The Panthéon is sacred ground in Paris—not because it was built as a place to worship the Almighty, but because the French Revolutionaries turned it into a site for the burial and commemoration of, as the façade proclaims, the grands hommes of the nation. Rising high above the Quartier Latin and illuminated at night by fiery orange lights, the building with its imposing cupola stands also as the memory of the French republic, cast in stone.
The building was constructed originally as the church of Saint Geneviève after Louis XV had sworn to honor the saint should he recover from a grave illness. Because of the exorbitant costs of financing the monarch’s will and whim, construction was finished only in 1791. Meanwhile, the Revolution swept over the country. The church was designated a mausoleum for the nation’s great men, the first of which, the count of Mirabeau, was admitted in 1791, only to be excluded three years later, when political allegiances had changed. History also is subject to changing administrations.

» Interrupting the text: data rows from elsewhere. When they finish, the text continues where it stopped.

(** The input has [n + 1] spatial dimensions. *)
Hypothesis Hrank : List.length (get_shape input_tensor) = (n + 3)%nat.

Lemma spatial_rank_eq : infer_spatial_rank input_tensor = Z.of_nat (S n).
Proof. unfold infer_spatial_rank. rewrite Hrank. lia. Qed.

Lemma shape_nonempty : get_shape input_tensor <> [].
Proof. intros E. rewrite E in Hrank. simpl in Hrank. lia. Qed.

Lemma w_full_size_eq :
  ConvTransLayer.w_full_size self input_tensor
  = if Nat.eqb (List.length (ConvTransLayer.kernel_size self)) 1
    then Ok (List.concat (repeat (ConvTransLayer.kernel_size self) (S n))
             ++ [ConvTransLayer.n_output_chns self;
                 last (get_shape input_tensor) 0])
    else Raise VStackError.
Proof.
  unfold ConvTransLayer.w_full_size.
  rewrite (get_last_ok shape_nonempty), spatial_rank_eq.
  unfold np.py_repeat. rewrite Nat2Z.id, vstack_kernel.
  destruct (Nat.eqb _ 1); [|reflexivity].
  unfold np.flatten. rewrite concat_app. simpl. reflexivity.
Qed.

Lemma full_stride_eq :
  ConvTransLayer.full_stride self input_tensor
  = Ok (List.concat (repeat (ConvTransLayer.stride self) (S n))).
Proof.
  unfold ConvTransLayer.full_stride.
  rewrite spatial_rank_eq. unfold np.py_repeat.
  rewrite Nat2Z.id, vstack_stride. reflexivity.
Qed.

Lemma conv_strides_eq :
  ConvTransLayer.conv_strides self input_tensor
  = Ok ([1] ++ List.concat (repeat (ConvTransLayer.stride self) (S n)) ++ [1]).
Proof.
  unfold ConvTransLayer.conv_strides. rewrite full_stride_eq. reflexivity.
Qed.

End LayerLocals.

(** ** Calling the primitive layer *)

(** The conditions under which a call of the primitive layer goes through:
    a five-dimensional input, a kernel size with one entry, a stride with
    at least one entry, no negative dimension in the kernel shape, and a
    padding the operator knows. *)
Definition config_ok (self : ConvTransLayer.t) (input_tensor : Tensor) : bool :=
  Nat.eqb (List.length (get_shape input_tensor)) 5
  && Nat.eqb (List.length (ConvTransLayer.kernel_size self)) 1
  && Nat.leb 1 (List.length (ConvTransLayer.stride self))
  && (0 <=? hd 0 (ConvTransLayer.kernel_size self))
  && (0 <=? ConvTransLayer.n_output_chns self)
  && (0 <=? last (get_shape input_tensor) 0)
  && Str.mem (ConvTransLayer.padding self) tf.SUPPORTED_PADDING.

(** No variable named "w" or "b" exists yet under the scope [path]: the
    call is the first one of the layer. *)
Definition fresh (path : list string) (g : Graph) : bool :=
  match tf.lookup_variable (path ++ ["w"]) g,
        tf.lookup_variable (path ++ ["b"]) g with
  | None, None => true
  | _, _ => false
  end.

Definition kernel_variable (self : ConvTransLayer.t) (input_tensor : Tensor)
           (g : Graph) : VariableRec :=
  mk_var ((scope g ++ [ConvTransLayer.name self]) ++ ["w"])
         (List.concat (repeat (ConvTransLayer.kernel_size self) 3)
          ++ [ConvTransLayer.n_output_chns self; last (get_shape input_tensor) 0])
         (at_w (ConvTransLayer.initializers self))
         (at_w (ConvTransLayer.regularizers self)).

Definition bias_variable (self : ConvTransLayer.t) (g : Graph) : VariableRec :=
  mk_var ((scope g ++ [ConvTransLayer.name self]) ++ ["b"])
         [ConvTransLayer.n_output_chns self]
         (at_b (ConvTransLayer.initializers self))
         (at_b (ConvTransLayer.regularizers self)).

Definition conv_node (self : ConvTransLayer.t) (input_tensor : Tensor)
           (g : Graph) : Tensor :=
  Conv3DTranspose input_tensor
    (ReadVariable (kernel_variable self input_tensor g))
    (removelast (get_shape input_tensor) ++ [ConvTransLayer.n_output_chns self])
    ([1] ++ List.concat (repeat (ConvTransLayer.stride self) 3) ++ [1])
    (ConvTransLayer.padding self) "conv_trans".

Since then the Panthéon has been the theatre of many ideological battles, the center of consecration of the French sense of self and its many permutations. Félix Éboué, a member of the colonial administration, became the first black Frenchman to enter into the hallowed ground, in 1949; the first woman, Marie Curie, in 1995. The tomb listing reads like the greatest hits of French intellectual history—Alexandre Dumas, Victor Hugo, André Maulraux, Émile Zola. The most famous philosophers interred in the crypt are two stars of Enlightenment thought: Voltaire and Jean-Jacques Rousseau, who were thus honored already during the eighteenth century—despite the fact that the former spent his adult life in exile and the latter was not even French. Tourists often pose for photographs in front of their sarcophagi.

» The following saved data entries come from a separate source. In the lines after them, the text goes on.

(** * Cohort statistics: a shallow embedding of [asn1_function_sheet.py]

    The module under study works on pandas tables.  The embedding fixes
    the part of pandas (2.x, object-dtype strings) and numpy the source
    relies on:

    - numbers are IEEE binary64 values, Rocq's primitive floats, whose NaN
      is the missing marker of a numeric column; an integer column is a
      float64 column without NaN, and the [int] 0 that [effectSizer]
      returns is the float 0.0;
    - a table is the list of its named columns, each a [float64] or an
      [object] array; row labels are not modelled, rows are positions;
    - a sum of floats is taken left to right;
    - Python dictionaries are insertion-ordered association lists;
    - code that may raise returns a [result]; a table is passed by
      reference, and since [effectSizer] assigns to its argument every
      table operation runs in a state-and-error monad over the caller's
      table;
    - [str] of a number is a parameter, [repr_float]. *)

From Stdlib Require Import List String Ascii Bool Arith ZArith Lia Permutation.
From Stdlib Require Import Floats.
Import ListNotations.

Local Open Scope string_scope.
Local Open Scope list_scope.

(** ** Binary64 helpers *)

Module F.

(** Number of elements of a sample as a float ([count] in pandas' nanops). *)
Definition of_nat (n : nat) : float := PrimFloat.of_uint63 (Uint63.of_Z (Z.of_nat n)).

Definition two : float := 2%float.

(** Python's [x == 0]. *)
Definition is_zero (x : float) : bool := PrimFloat.eqb x 0%float.

(** Equality of the hash tables behind [unique] and of [Series.equals]:
    numeric equality, with all NaNs alike. *)
Definition same (x y : float) : bool :=
  PrimFloat.eqb x y || (PrimFloat.is_nan x && PrimFloat.is_nan y).

(** [x ** 2] on a float. *)
Definition sq (x : float) : float := PrimFloat.mul x x.

(** Two specification-level floats that are equal up to the sign of a
    zero (so that [==] holds between them unless they are NaN). *)
Definition zsim (x y : spec_float) : Prop :=
  x = y \/ exists s s', x = S754_zero s /\ y = S754_zero s'.

End F.

(** ** Reductions of a float64 Series (pandas [nanops], [skipna=True]) *)

Definition dropna (xs : list float) : list float :=
  filter (fun x => negb (PrimFloat.is_nan x)) xs.

Definition fsum (xs : list float) : float :=
  fold_left PrimFloat.add xs 0%float.

(** [Series.mean]: sum of the non-missing values over their count; NaN for
    an empty sample (0.0 / 0). *)
Definition mean (xs : list float) : float :=
  let v := dropna xs in
  PrimFloat.div (fsum v) (F.of_nat (List.length v)).

(** Sum of squared deviations from the mean, as [nanvar] computes it. *)
Definition sum_sq_dev (v : list float) : float :=
  let avg := PrimFloat.div (fsum v) (F.of_nat (List.length v)) in
  fsum (map (fun x => F.sq (PrimFloat.sub avg x)) v).

(** [Series.var] with the default [ddof=1]: NaN when [count <= ddof]. *)
Definition var (xs : list float) : float :=
  let v := dropna xs in
  if Nat.leb (List.length v) 1 then PrimFloat.nan
  else PrimFloat.div (sum_sq_dev v) (F.of_nat (List.length v - 1)).

(** [Series.std]: the sample standard deviation. *)
Definition std (xs : list float) : float := PrimFloat.sqrt (var xs).

Definition fmin (a b : float) : float := if PrimFloat.ltb b a then b else a.
Definition fmax (a b : float) : float := if PrimFloat.ltb a b then b else a.

(** [Series.min] / [Series.max]: NaN on an all-missing sample. *)
Definition smin (xs : list float) : float :=
  match dropna xs with
  | [] => PrimFloat.nan
  | x :: v => fold_left fmin v x
  end.

Definition smax (xs : list float) : float :=
  match dropna xs with
  | [] => PrimFloat.nan
  | x :: v => fold_left fmax v x
  end.

Fixpoint insert_sorted (x : float) (l : list float) : list float :=
  match l with
  | [] => [x]
  | y :: l' => if PrimFloat.leb x y then x :: l else y :: insert_sorted x l'
  end.

Definition sort_floats (l : list float) : list float :=
  fold_right insert_sorted [] l.

(** [Series.median]: middle value of the sorted non-missing values, the
    mean of the two middle ones for an even count, NaN when there is none. *)
Definition median (xs : list float) : float :=
  let v := sort_floats (dropna xs) in
  let n := List.length v in
  if Nat.eqb n 0 then PrimFloat.nan
  else if Nat.even n
       then PrimFloat.div
              (PrimFloat.add (nth (n / 2 - 1) v PrimFloat.nan) (nth (n / 2) v PrimFloat.nan))
              F.two
       else nth (n / 2) v PrimFloat.nan.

Now it may be Diderot’s turn to receive this secular consecration. This proposed honour that would not only have delighted the passionate unbeliever Diderot who thought of posterity of ‘heaven for atheists’. It is also richly deserved. Diderot, after all, was not only editor of the great Encyclopédie and of several highly influential novels, philosophical works, plays and hundreds of amusing letters, he was also the star of the philosophical salon of Baron Thierry d’Holbach – himself a prolific author – which in its heyday arguably became the intellectual epicenter of Europe.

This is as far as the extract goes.